## Stored items
'''

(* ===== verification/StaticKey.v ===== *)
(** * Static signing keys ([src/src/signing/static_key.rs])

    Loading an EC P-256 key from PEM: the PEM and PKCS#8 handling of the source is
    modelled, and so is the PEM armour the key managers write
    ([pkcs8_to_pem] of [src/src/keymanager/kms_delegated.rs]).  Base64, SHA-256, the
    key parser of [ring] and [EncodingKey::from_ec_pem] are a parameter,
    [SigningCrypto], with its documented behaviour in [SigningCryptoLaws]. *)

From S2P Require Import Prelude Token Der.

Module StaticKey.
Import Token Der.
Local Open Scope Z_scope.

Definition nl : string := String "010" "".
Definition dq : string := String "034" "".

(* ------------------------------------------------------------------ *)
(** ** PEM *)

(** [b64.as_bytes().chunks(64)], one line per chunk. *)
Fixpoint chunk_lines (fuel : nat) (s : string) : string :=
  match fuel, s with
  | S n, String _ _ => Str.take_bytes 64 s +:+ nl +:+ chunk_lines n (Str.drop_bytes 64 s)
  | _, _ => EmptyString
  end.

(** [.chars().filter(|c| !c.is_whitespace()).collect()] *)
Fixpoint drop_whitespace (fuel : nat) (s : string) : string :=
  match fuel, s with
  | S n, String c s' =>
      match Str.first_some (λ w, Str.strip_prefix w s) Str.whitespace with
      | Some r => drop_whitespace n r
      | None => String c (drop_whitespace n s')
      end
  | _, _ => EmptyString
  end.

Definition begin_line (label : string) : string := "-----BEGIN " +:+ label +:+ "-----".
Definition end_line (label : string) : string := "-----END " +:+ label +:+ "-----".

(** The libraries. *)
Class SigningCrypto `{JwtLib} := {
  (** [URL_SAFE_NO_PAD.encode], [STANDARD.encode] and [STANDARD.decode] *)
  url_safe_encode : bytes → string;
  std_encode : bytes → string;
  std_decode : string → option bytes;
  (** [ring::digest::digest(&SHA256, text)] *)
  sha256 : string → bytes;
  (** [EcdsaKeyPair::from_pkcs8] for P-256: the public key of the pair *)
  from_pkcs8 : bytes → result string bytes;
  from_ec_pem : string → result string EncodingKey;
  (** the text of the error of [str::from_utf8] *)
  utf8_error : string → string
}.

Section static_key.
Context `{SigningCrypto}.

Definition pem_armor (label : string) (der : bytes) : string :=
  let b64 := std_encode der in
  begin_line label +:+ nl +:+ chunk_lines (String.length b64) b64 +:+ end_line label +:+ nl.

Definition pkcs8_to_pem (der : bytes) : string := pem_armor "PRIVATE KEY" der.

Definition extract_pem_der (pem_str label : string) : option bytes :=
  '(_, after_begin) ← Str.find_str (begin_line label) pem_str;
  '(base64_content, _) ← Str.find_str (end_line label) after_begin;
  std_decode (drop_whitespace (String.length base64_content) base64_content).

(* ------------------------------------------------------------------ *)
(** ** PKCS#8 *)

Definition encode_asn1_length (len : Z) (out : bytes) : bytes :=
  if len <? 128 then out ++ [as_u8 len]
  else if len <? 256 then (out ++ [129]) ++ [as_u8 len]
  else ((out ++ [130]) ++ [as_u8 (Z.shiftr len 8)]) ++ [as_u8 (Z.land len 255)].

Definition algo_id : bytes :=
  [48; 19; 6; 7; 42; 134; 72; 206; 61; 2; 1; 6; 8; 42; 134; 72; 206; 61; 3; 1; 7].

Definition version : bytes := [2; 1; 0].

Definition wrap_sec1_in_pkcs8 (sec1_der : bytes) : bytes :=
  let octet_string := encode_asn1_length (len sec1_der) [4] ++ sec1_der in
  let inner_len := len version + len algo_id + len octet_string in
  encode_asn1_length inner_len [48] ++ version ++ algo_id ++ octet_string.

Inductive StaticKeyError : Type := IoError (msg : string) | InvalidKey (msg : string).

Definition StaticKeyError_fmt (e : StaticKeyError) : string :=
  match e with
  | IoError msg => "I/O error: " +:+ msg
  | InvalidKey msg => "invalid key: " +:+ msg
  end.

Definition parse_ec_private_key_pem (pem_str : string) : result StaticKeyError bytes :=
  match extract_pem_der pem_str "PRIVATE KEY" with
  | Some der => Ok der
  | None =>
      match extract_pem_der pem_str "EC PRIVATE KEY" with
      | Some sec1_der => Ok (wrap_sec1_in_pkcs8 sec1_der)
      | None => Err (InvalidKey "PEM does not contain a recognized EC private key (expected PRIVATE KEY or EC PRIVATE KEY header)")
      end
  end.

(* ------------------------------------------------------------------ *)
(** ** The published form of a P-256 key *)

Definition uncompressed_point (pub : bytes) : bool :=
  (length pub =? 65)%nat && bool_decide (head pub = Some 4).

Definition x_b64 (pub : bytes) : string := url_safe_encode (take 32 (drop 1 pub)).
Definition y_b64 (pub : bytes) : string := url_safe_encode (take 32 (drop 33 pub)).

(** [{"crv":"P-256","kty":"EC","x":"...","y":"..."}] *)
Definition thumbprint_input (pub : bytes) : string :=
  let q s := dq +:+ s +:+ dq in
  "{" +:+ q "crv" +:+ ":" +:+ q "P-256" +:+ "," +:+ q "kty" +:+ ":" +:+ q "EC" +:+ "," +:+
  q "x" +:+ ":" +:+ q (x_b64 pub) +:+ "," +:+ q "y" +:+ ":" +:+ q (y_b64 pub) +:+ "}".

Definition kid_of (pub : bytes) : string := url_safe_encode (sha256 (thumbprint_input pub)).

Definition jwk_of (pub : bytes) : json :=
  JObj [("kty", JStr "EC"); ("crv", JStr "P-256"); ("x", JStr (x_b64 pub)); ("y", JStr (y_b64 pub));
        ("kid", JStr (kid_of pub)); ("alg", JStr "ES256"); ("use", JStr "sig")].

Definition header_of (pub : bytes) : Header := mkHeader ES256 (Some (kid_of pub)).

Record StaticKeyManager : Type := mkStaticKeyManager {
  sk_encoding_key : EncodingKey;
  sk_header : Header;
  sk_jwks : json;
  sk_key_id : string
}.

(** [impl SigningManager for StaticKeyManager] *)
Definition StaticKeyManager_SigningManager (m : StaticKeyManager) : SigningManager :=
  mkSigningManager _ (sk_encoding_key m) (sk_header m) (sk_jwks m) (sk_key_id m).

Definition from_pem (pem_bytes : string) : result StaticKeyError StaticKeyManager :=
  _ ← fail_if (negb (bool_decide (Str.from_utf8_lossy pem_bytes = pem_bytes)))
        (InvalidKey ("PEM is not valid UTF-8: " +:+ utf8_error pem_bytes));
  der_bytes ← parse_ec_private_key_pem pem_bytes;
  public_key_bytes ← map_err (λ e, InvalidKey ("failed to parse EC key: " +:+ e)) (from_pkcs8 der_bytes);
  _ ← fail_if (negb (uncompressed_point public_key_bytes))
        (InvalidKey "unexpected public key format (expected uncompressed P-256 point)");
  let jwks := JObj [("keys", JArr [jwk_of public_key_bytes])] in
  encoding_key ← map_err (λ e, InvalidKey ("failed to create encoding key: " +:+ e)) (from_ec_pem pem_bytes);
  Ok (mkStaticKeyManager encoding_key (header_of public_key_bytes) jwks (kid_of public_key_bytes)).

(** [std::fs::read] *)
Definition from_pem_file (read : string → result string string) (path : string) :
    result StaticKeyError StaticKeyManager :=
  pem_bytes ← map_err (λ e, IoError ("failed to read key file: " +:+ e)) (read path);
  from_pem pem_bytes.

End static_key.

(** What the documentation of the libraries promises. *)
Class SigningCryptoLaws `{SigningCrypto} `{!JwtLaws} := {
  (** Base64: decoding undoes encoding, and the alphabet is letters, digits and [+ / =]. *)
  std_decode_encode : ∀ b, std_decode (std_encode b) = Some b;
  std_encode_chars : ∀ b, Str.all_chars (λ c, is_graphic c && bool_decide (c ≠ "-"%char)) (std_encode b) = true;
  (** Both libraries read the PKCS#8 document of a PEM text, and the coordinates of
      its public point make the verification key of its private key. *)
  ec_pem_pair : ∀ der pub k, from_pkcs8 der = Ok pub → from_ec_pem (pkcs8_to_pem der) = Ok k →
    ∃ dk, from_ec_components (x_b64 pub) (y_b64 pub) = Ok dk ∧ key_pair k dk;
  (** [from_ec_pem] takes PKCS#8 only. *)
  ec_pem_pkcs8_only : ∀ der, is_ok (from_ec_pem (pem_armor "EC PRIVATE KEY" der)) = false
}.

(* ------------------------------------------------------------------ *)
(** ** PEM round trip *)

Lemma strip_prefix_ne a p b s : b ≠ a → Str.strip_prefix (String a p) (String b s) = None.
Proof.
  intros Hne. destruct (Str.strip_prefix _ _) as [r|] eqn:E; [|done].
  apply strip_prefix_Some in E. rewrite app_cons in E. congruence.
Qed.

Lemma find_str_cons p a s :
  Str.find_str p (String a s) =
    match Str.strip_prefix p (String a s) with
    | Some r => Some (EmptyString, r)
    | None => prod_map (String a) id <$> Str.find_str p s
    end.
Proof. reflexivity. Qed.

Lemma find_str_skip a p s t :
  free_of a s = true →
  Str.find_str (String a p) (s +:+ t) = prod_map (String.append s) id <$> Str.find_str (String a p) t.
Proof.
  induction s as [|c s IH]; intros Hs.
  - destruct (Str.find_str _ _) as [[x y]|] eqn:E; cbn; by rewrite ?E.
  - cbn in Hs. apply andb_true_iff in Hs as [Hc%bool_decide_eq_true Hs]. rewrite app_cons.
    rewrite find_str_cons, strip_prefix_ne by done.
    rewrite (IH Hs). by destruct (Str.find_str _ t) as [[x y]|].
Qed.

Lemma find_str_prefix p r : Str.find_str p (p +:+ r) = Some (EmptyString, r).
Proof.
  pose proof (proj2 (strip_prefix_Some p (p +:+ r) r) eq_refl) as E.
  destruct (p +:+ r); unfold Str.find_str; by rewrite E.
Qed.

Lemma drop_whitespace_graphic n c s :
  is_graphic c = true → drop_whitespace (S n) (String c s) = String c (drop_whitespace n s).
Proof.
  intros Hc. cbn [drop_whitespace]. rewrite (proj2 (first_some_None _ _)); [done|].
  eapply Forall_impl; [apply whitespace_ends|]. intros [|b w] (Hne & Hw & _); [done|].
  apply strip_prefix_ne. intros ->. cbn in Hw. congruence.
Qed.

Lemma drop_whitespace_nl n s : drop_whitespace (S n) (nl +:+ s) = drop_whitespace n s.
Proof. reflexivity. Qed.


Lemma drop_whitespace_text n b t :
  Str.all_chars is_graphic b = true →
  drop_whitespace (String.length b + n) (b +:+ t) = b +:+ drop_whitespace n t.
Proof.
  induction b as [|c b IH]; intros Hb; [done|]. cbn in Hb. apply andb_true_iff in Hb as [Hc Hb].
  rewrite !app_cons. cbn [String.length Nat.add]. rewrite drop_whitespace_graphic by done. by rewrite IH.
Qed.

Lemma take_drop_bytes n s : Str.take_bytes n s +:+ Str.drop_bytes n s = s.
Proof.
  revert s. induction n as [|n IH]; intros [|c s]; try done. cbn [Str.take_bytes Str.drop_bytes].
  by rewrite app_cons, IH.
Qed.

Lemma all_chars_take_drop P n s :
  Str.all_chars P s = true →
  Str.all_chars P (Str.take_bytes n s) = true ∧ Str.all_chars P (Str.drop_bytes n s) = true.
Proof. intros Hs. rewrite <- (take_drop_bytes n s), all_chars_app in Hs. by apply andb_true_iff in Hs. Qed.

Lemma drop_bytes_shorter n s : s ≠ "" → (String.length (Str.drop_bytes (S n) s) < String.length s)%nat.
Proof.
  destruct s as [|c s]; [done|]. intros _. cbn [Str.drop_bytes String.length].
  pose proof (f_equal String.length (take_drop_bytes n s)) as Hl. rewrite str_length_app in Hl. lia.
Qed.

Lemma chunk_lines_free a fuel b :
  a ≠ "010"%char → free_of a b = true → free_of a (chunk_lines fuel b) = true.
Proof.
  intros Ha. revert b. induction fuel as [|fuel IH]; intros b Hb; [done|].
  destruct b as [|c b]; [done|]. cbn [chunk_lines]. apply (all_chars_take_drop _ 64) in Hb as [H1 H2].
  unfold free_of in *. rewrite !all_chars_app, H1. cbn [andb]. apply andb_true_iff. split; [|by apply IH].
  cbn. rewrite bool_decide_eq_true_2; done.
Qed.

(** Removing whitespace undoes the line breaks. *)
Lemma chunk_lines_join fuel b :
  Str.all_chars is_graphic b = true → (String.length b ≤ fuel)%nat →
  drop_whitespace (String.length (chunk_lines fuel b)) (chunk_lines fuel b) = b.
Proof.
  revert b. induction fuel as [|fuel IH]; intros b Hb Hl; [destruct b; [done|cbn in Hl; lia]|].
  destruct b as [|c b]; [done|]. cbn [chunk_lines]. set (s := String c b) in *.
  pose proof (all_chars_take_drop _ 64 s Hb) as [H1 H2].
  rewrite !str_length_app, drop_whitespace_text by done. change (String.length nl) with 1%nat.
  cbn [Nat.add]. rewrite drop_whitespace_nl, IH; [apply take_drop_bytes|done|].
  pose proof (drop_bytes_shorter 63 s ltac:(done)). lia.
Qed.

'''

## THE PROBLEM
Find the line with "r => Some (EmptyString, r)" in the entries above. Retype it and each line after it, exactly, through the line with "Lemma drop_whitespace_graphic n", and stop there.

## OUTPUT
    | Some r => Some (EmptyString, r)
    | None => prod_map (String a) id <$> Str.find_str p s
    end.
Proof. reflexivity. Qed.

Lemma find_str_skip a p s t :
  free_of a s = true →
  Str.find_str (String a p) (s +:+ t) = prod_map (String.append s) id <$> Str.find_str (String a p) t.
Proof.
  induction s as [|c s IH]; intros Hs.
  - destruct (Str.find_str _ _) as [[x y]|] eqn:E; cbn; by rewrite ?E.
  - cbn in Hs. apply andb_true_iff in Hs as [Hc%bool_decide_eq_true Hs]. rewrite app_cons.
    rewrite find_str_cons, strip_prefix_ne by done.
    rewrite (IH Hs). by destruct (Str.find_str _ t) as [[x y]|].
Qed.

Lemma find_str_prefix p r : Str.find_str p (p +:+ r) = Some (EmptyString, r).
Proof.
  pose proof (proj2 (strip_prefix_Some p (p +:+ r) r) eq_refl) as E.
  destruct (p +:+ r); unfold Str.find_str; by rewrite E.
Qed.

Lemma drop_whitespace_graphic n c s :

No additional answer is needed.